> Exercise goal:
Go through the material and copy each line in which the word "held" shows up.

> Records provided:
Lemma dispatch_inv children level now writes s : hinv s →
  let '(got, errs, s') := dispatch children level now writes s in
  hinv s' ∧ got = map sk_name (filter (λ c, sk_enabled c level = true) children) ∧
  errs = map sk_name (filter (λ c, sk_enabled c level = true ∧ sk_fails c = true) children) ∧
  sh_errs s' = sh_errs s + Z.of_nat (length errs).
Proof.
  revert s. induction children as [|c children IH]; intros s Hi; cbn [dispatch]; [by rewrite Z.add_0_r|].
  rewrite !filter_cons. destruct (sk_enabled c level) eqn:Ee; cbn [negb].
  2:{ specialize (IH s Hi). destruct (dispatch children level now writes s) as [[got errs] s'].
      rewrite decide_False by done. rewrite decide_False by naive_solver. done. }
  set (s1 := if sk_fails c then _ else s). assert (hinv s1 ∧ sh_errs s1 = sh_errs s + b2z (sk_fails c)) as [Hi1 He1].
  { unfold s1. destruct (sk_fails c); [by apply failed_inv|]. split; [done|]. cbn. lia. }
  specialize (IH s1 Hi1). destruct (dispatch children level now writes s1) as [[got errs] s'].
  destruct IH as (J1 & -> & -> & J4). rewrite decide_True by done. destruct (sk_fails c) eqn:Ef.
  - rewrite decide_True by done. cbn [map length]. split; [done|]. split; [done|]. split; [done|]. rewrite J4, He1, ?Ef. unfold b2z. cbn [length]. lia.
  - rewrite decide_False by naive_solver. cbn [map]. split; [done|]. split; [done|]. split; [done|]. rewrite J4, He1, ?Ef. unfold b2z. cbn [length]. lia.
Qed.

(** ** A life: records and a last sweep *)
Inductive event :=
| ERecord (children : list sink) (level now : Z) (writes : string → bool)
| ESweep (force : bool) (now : Z) (writes : string → bool).
Definition play (s : sinkHealth) (e : event) : sinkHealth :=
  match e with
  | ERecord children level now writes => (Handle children level now writes s).2
  | ESweep force now writes => sweep force now writes s
  end.
Definition failures (e : event) : Z :=
  match e with
  | ERecord children level _ _ => Z.of_nat (length (filter (λ c, sk_enabled c level = true ∧ sk_fails c = true) children))
  | ESweep _ _ _ => 0
  end.

Lemma play_inv s e : hinv s → hinv (play s e) ∧ sh_errs (play s e) = sh_errs s + failures e.
Proof.
  intros Hi. destruct e as [children level now writes|force now writes]; cbn [play failures].
  - unfold Handle. pose proof (dispatch_inv children level now writes s Hi) as Hd.
    destruct (dispatch children level now writes s) as [[got errs] s']. destruct Hd as (J1 & _ & -> & J4).
    destruct (sweep_inv false now writes s' J1) as (K1 & K2 & _). cbn [snd]. split; [done|]. rewrite K2, J4, length_map. done.
  - destruct (sweep_inv force now writes s Hi) as (K1 & K2 & _). split; [done|]. lia.
Qed.

(** Failures of log sinks are all told. For every sequence of records and sweeps, with
    any sinks failing and standard error failing too, the failures counted are those
    that happened, and they are the ones the lines stand for and the ones held back; a
    forced sweep that can write tells the rest. *)
Lemma sink_failures_all_told events now :
  let s := fold_left play events newSinkHealth in
  let s' := sweep true now (λ _, true) s in
  sh_errs s = fold_right (λ e n, failures e + n) 0 events ∧ sh_errs s = told s + held s ∧
  sh_errs s' = sh_errs s ∧ told s' = sh_errs s.
Proof.
  assert (Hgen : ∀ s, hinv s → hinv (fold_left play events s) ∧
    sh_errs (fold_left play events s) = sh_errs s + fold_right (λ e n, failures e + n) 0 events).
  { induction events as [|e events IH]; intros s Hi; cbn [fold_left fold_right]; [split; [done|lia]|].
    destruct (play_inv s e Hi) as [J1 J2]. destruct (IH _ J1) as [K1 K2]. split; [done|]. rewrite K2, J2. lia. }
  destruct (Hgen newSinkHealth hinv_start) as [H1 H2]. cbn zeta. set (s := fold_left play events newSinkHealth) in *.
  destruct (sweep_inv true now (λ _, true) s H1) as (S1 & S2 & S3).
  split; [exact H2|]. split; [exact (hi_count _ H1)|]. split; [done|]. rewrite <- S2, (hi_count _ S1).
  assert (held (sweep true now (λ _, true) s) = 0) as ->; [|lia].
  specialize (hi_pending _ S1 (S3 eq_refl (λ _, eq_refl))). intros Hz. unfold held.
  assert (Hle : sum_of ss_suppressed (sh_status (sweep true now (λ _, true) s)) =
    sum_of (λ _, 0) (sh_status (sweep true now (λ _, true) s))).
  { apply Z.le_antisymm; apply sum_of_mono; intros k a Hk; by rewrite (Hz k a Hk). }
  rewrite Hle. generalize (sh_status (sweep true now (λ _, true) s)). intros m. clear.
  induction m as [|k a m Hk _ IH] using map_first_key_ind; [done|]. by rewrite sum_of_fresh, IH.
Qed.

(** ** Error records as Sentry events *)

(** A resolved attribute value: one of the kinds kept as they are, another kind
    (kept as text), or a group. *)
Inductive value :=
| VPlain (text : string)
| VOther (text : string)
| VGroup (attrs : list (string * value)).
Definition attribute := (string * value)%type.

Inductive field := FAny (text : string) | FText (text : string).

(** The leaves of a value under their dotted keys, in order. *)
Fixpoint flatten (key : string) (v : value) : list (string * field) :=
  match v with
  | VPlain t => [(key, FAny t)]
  | VOther t => [(key, FText t)]
  | VGroup attrs =>
      (fix go l := match l with
                   | [] => []
                   | (k, v') :: l' => flatten (if String.eqb key "" then k else key +:+ "." +:+ k) v' ++ go l'
                   end) attrs
  end.

Definition text_of (f : field) : string := match f with FAny t | FText t => t end.
Definition eventIDKey : string := "sentry_event_id".

Fixpoint join_dots (l : list string) : string :=
  match l with [] => "" | [g] => g | g :: l' => g +:+ "." +:+ join_dots l' end.
Definition groupPrefix (groups : list string) : string :=
  match groups with [] => "" | _ => join_dots groups +:+ "." end.

Record teeHandler := Tee { th_attrs : list attribute; th_groups : list string }.

Record sentry_event := SentryEvent { ev_Message : string; ev_Tags : gmap string string; ev_log : gmap string field }.

Definition leaves (h : teeHandler) (attrs : list attribute) : list (string * field) :=
  flat_map (λ a, flatten a.1 a.2) (th_attrs h) ++ flat_map (λ a, flatten (groupPrefix (th_groups h) +:+ a.1) a.2) attrs.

> Answer section:
    that happened, and they are the ones the lines stand for and the ones held back; a
  sh_errs s = fold_right (λ e n, failures e + n) 0 events ∧ sh_errs s = told s + held s ∧
  assert (held (sweep true now (λ _, true) s) = 0) as ->; [|lia].
  specialize (hi_pending _ S1 (S3 eq_refl (λ _, eq_refl))). intros Hz. unfold held.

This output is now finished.